MCP and the quiet shift in how legal software is evolving

Most conversations about AI in legal technology focus on the front-end experience. We discuss what the chat window looks like, how natural the language feels, and whether the experience is intuitive enough to drive adoption. While these are reasonable questions, they miss the deeper context. To truly understand how the next generation of legal tools are being shaped, we need to look past the interface and focus on the underlying infrastructure.

Enter the Model Context Protocol, or MCP. Since it’s launch in late 2024, this open-source standard has been building momentum behind the scenes, creating a fundamental shift in how AI applications operate. Rather than focusing on how a human talks to a machine, MCP provides a standardised, secure way for AI models to connect directly to external tools, data sources, and enterprise services. It is an architectural bridge that governs how an intelligent system safely pulls from local files, queries databases, handles memory management, and interacts with external workflows.

So what does this mean in practice?

For years, legal software evolved through incremental additions, stacking new features on top of existing frameworks. The workflow remained mostly linear as a practitioner navigated to a specific function, completed a form, and waited for a single, predetermined result. The system could only respond to exact inputs, processed in an exact, predefined sequence. 
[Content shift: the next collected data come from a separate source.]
Lemma key_fail status message : triple still (kfail status message) (fun _ => legit).
Proof. apply keep_fail, still_legit. Qed.

(** A call into the store. *)
Lemma triple_ident {A} (f : X -> A * X) (Pre : web X -> Prop) (Post : A -> web X -> Prop) :
  (forall s, Pre s -> Post (fst (f (ext s))) (Web (gin s) (tables s) (snd (f (ext s))))) ->
  triple Pre (ident f) Post.
Proof. intros Hf w HP. apply (Hf (st w)), HP. Qed.

Lemma still_and {A} (c : prog (env (web X)) A) (Q : web X -> Prop) Post :
  triple still c Post -> triple (fun s => still s /\ Q s) c Post.
Proof. intros Hc w [Hs _]. by apply Hc. Qed.

(** Reading a value of the context. *)
Lemma still_get {A} (f : web X -> A) a : (forall s, still s -> f s = a) ->
  triple still (gets f) (fun r s => still s /\ r = a).
Proof. intros Hf w Hs. split; [exact Hs|]. by apply Hf. Qed.

Lemma still_read {A} (f : X -> A * X) (k : A -> prog (env (web X)) key_reply) :
  (forall x, same_identity x (snd (f x))) ->
  (forall a, triple still (k a) (fun _ => legit)) -> triple still (bind (ident f) k) (fun _ => legit).
Proof.
  intros Hf Hk. apply (triple_bind _ (fun _ => still)); [|exact Hk].
  apply triple_ident. intros s Hs. by apply still_same.
Qed.

Lemma still_user (k : string -> prog (env (web X)) key_reply) :
  triple still (k caller) (fun _ => legit) -> triple still (bind ctx_user k) (fun _ => legit).
Proof.
  intros Hk. apply (triple_bind _ (fun r s => still s /\ r = caller)).
  { apply still_get. intros s (Hg & _). by rewrite Hg. }
  intros r. apply (triple_pure _ _ (r = caller)); [by intros s []|]. intros ->.
  by apply still_and.
Qed.

Lemma still_scopes (k : list string -> prog (env (web X)) key_reply) :
  triple still (k (scopes_of (gin s0))) (fun _ => legit) -> triple still (bind ctx_scopes k) (fun _ => legit).
Proof.
  intros Hk. apply (triple_bind _ (fun r s => still s /\ r = scopes_of (gin s0))).
  { intros w Hs. split; [exact Hs|]. destruct Hs as (Hg & _). cbn. by rewrite Hg. }
  intros r. apply (triple_pure _ _ (r = scopes_of (gin s0))); [by intros s []|]. intros ->.
  by apply still_and.
Qed.

Lemma still_with_user (k : string -> prog (env (web X)) key_reply) :
  triple still (k caller) (fun _ => legit) -> triple still (with_user k) (fun _ => legit).
Proof.
  intros Hk. apply (triple_bind _ (fun r s => still s /\ r = Web.keys (gin s0) !! "user_id")).
  { apply still_get. intros s (Hg & _). by rewrite Hg. }
  intros r. apply (triple_pure _ _ (r = Web.keys (gin s0) !! "user_id")); [by intros s []|]. intros Hr.
  apply still_and.
  unfold caller_of in Hk. rewrite <- Hr in Hk.
  destruct r as [[]|]; first [exact Hk | apply key_fail].
Qed.

Lemma still_own id (k : string -> APIKey -> prog (env (web X)) key_reply) :
  (forall a, before !! id = Some a -> controls a -> triple still (k caller a) (fun _ => legit)) ->
  triple still (with_own_key id k) (fun _ => legit).
Proof.
  intros Hk. apply (triple_bind _ (fun r s => still s /\ forall o, r = Ok o -> o = before !! id)).
  { apply triple_ident. intros s Hs. destruct (key_by_id_law id (ext s)) as [Hsame Hr].
    split; [by apply still_same|]. intros o Ho. rewrite (Hr _ Ho). by destruct Hs as (_ & <- & _). }
  intros r. apply (triple_pure _ _ (forall o, r = Ok o -> o = before !! id)); [by intros s []|]. intros Hr.
  apply still_and.
  destruct r as [[a|]|e]; [|apply key_fail..].
  apply still_user. specialize (Hr _ eq_refl). symmetry in Hr.
  case_bool_decide as Ho; [by apply Hk; [|left]|].
  apply still_scopes. destruct (HasScope _ _) eqn:Hs; [|apply key_fail]. by apply Hk; [|right].
Qed.
(** What a request may do to the membership of user [u] in organization [o]. *)
Inductive member_change (r : org_request) (o u : string) : option (option string) -> option (option string) -> Prop :=
| mc_kept m : member_change r o u m m
| mc_added m req : r = QAdd o (Ok req) -> am_UserID req = u -> assignable o (am_RoleTemplateID req) ->
    member_change r o u m (Some (am_RoleTemplateID req))
| mc_changed m role : r = QChange o u (Ok role) -> assignable o role -> member_change r o u (Some m) (Some role)
| mc_removed m : r = QRemove o u -> member_change r o u m None
| mc_deleted m : r = QDelete o -> member_change r o u m None
| mc_creator m role input : r = QCreate input -> u = caller -> u <> "" -> v_orgs before !! o = None ->
    (forall id, role = Some id -> exists t, v_roles before !! id = Some t /\ rt_Name t = "org_owner") ->
    member_change r o u m (Some role).

Definition fair (r : org_request) (s : web X) : Prop :=
  forall o u, member_change r o u (v_members before o u) (v_members (view (ext s)) o u).

Definition still (s : web X) : Prop := gin s = gin s0 /\ same_view (ext s0) (ext s).

Lemma still_fair r s : still s -> fair r s.
Proof. intros (_ & _ & _ & Hm & _) o u. rewrite Hm. constructor. Qed.

Lemma same_view_trans x y z : same_view x y -> same_view y z -> same_view x z.
Proof.
  intros (A1 & A2 & A3 & A4) (B1 & B2 & B3 & B4). split_and!; [congruence | congruence | |];
    intros; [by rewrite B3 | by rewrite B4].
Qed.

Lemma still_at s x : still s -> same_view (ext s) x -> still (Web (gin s) (tables s) x).
Proof. intros [Hg Hv] Hx. split; [done|]. by eapply same_view_trans. Qed.

Lemma org_fail r status message : triple still (ofail status message) (fun _ => fair r).
Proof. apply triple_ret. intros s Hs. by apply still_fair. Qed.

Lemma org_done r (a : org_reply) : triple still (ret a) (fun _ => fair r).
Proof. apply triple_ret. intros s Hs. by apply still_fair. Qed.

Lemma call_ident {A} (f : X -> A * X) (Pre : web X -> Prop) (Post : A -> web X -> Prop) :
  (forall s, Pre s -> Post (fst (f (ext s))) (Web (gin s) (tables s) (snd (f (ext s))))) ->
  triple Pre (ident f) Post.
Proof. intros Hf w HP. apply (Hf (st w)), HP. Qed.

(** A read whose answer is not used. *)
Lemma view_read {A B} (f : X -> A * X) (k : A -> prog (env (web X)) B) Post :
  (forall x, same_view x (snd (f x))) -> (forall a, triple still (k a) Post) ->
  triple still (bind (ident f) k) Post.
Proof.
  intros Hf Hk. apply (triple_bind _ (fun _ => still)); [|exact Hk].
  apply call_ident. intros s Hs. by apply still_at.
Qed.
(* ===== verification/Approvals.v ===== *)
(** * Approval requests and policies of the provider mirrors

    db/models/mirror_approval.go and mirror_policy.go, the second half of
    db/repositories/rbac_repository.go, the handlers of api/admin/rbac.go over them, and
    the redemption of approval tokens in api/webhooks/approval_handler.go.  UUIDs are
    their canonical text.  Of the users, organizations and mirror configurations the
    tables refer to, the model keeps the names. *)

From S2P Require Import Prelude GoStrings Glob IpAddr Web Identity Tables.
From stdpp Require Import gmap.
#[local] Open Scope Z_scope.

(** ** Models *)

Definition ApprovalStatus : Type := string.
Definition ApprovalStatusPending : ApprovalStatus := "pending".
Definition ApprovalStatusApproved : ApprovalStatus := "approved".
Definition ApprovalStatusRejected : ApprovalStatus := "rejected".

Record MirrorApprovalRequest := {
  rq_ID : string;
  rq_MirrorConfigID : string;
  rq_OrganizationID : option string;
  rq_RequestedBy : option string;
  rq_ProviderNamespace : string;
  rq_ProviderName : option string;
  rq_Reason : string;
  rq_Status : ApprovalStatus;
  rq_ReviewedBy : option string;
  rq_ReviewedAt : option Z;
  rq_ReviewNotes : option string;
  rq_AutoApproved : bool;
  rq_CreatedAt : Z;
  rq_UpdatedAt : Z;
  rq_ExpiresAt : option Z;
}.

(** A listed request, with the names of its requester, reviewer and mirror. *)
Record ListedRequest := {
  lr_Request : MirrorApprovalRequest;
  lr_RequestedByName : string;
  lr_ReviewedByName : string;
  lr_MirrorName : string;
}.

(** [IsExpired] and [IsValid] at the time read. *)
Definition IsExpired (m : MirrorApprovalRequest) (now : Z) : bool :=
  match rq_ExpiresAt m with None => false | Some e => e <? now end.
Definition IsValid (m : MirrorApprovalRequest) (now : Z) : bool :=
  String.eqb (rq_Status m) ApprovalStatusApproved && negb (IsExpired m now).

Definition PolicyTypeAllow := "allow".
Definition PolicyTypeDeny := "deny".

Record MirrorPolicy := {
  po_ID : string;
  po_OrganizationID : option string;
  po_Name : string;
  po_Description : option string;
  po_PolicyType : string;
  po_UpstreamRegistry : option string;
  po_NamespacePattern : option string;
  po_ProviderPattern : option string;
  po_Priority : Z;
  po_IsActive : bool;
  po_RequiresApproval : bool;
  po_CreatedAt : Z;
  po_UpdatedAt : Z;
  po_CreatedBy : option string;
}.

(** A listed policy, with the names of its organization and creator. *)
Record ListedPolicy := {
  lp_Policy : MirrorPolicy;
  lp_OrganizationName : string;
  lp_CreatedByName : string;
}.

(** A pattern that is absent or empty holds of everything, and so does a star. *)
Definition pattern_holds (pattern : option string) (name : string) : bool :=
  match pattern with
  | None => true
  | Some p => String.eqb p "" || Match p name || String.eqb p "*"
  end.

Definition Matches (p : MirrorPolicy) (registry namespace provider : string) : bool :=
  match po_UpstreamRegistry p with
  | None => true
  | Some r => String.eqb r "" || String.eqb r registry
  end && pattern_holds (po_NamespacePattern p) namespace && pattern_holds (po_ProviderPattern p) provider.

Record PolicyEvaluationResult := {
  ev_Allowed : bool;
  ev_RequiresApproval : bool;
  ev_MatchedPolicy : option ListedPolicy;
  ev_Reason : string;
}.

(** ** Tables *)

(** A row of [webhook_approval_tokens]. *)
Record approval_token := {
  tk_ApprovalRequestID : string;
  tk_ExpiresAt : Z;
  tk_UsedAt : option Z;
}.

Record adb := ADB {
  requests : gmap string MirrorApprovalRequest;
  policies : gmap string MirrorPolicy;
  (** by hash, which is unique *)
  tokens : gmap string approval_token;
  (** the names of the rows that are referred to *)
  users : gmap string string;
  organizations : gmap string string;
  mirrors : gmap string string;
}.

Definition set_requests f (t : adb) : adb :=
  ADB (f (requests t)) (policies t) (tokens t) (users t) (organizations t) (mirrors t).
Definition set_policies f (t : adb) : adb :=
  ADB (requests t) (f (policies t)) (tokens t) (users t) (organizations t) (mirrors t).
Definition set_tokens f (t : adb) : adb :=
  ADB (requests t) (policies t) (f (tokens t)) (users t) (organizations t) (mirrors t).

(** A nullable foreign key. *)
Definition refers (rows : gmap string string) (key : option string) : bool :=
  match key with None => true | Some id => bool_decide (is_Some (rows !! id)) end.
Definition name_in (rows : gmap string string) (key : option string) (absent : string) : string :=
  match key with None => absent | Some id => default absent (rows !! id) end.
MCP fundamentally breaks this mould by changing how an AI application exposes and uses tools. When a platform is properly designed on top of this protocol, a single intent can securely coordinate with specialised services, pulling data from one repository, passing formatting instructions to another, and running compliance verification against a third. The result is an infrastructure where a natural language prompt can trigger a sophisticated, multi-step workflow.

What this means for you is that the platform you invest in today is designed to grow with you – new capabilities layer in without disrupting what’s already working. New capabilities are added by introducing new agents into the mix and they simply join the existing ecosystem to work alongside everything already there.

What does this mean for your firm?

The technology investment a firm makes today is more crucial than ever before. We are amid a great architectural divide, separating the platforms built on this extensible, agent-oriented infrastructure and the ones that aren’t. As AI agents become smarter and more integrated, legacy software will struggle to keep pace, while agent-oriented platforms can absorb new capabilities without rebuilding their foundations. 

This isn’t a futuristic concept to revisit once the market matures; the architectural choices software providers make right now are already determining what practitioners will be able to automate and execute in the years ahead. 

When evaluating the tools you rely on, it is worth asking not just what a platform can do today, but how it is built to grow. InfoTrack’s agent-to-agent infrastructure is already live and Tilly is just the beginning.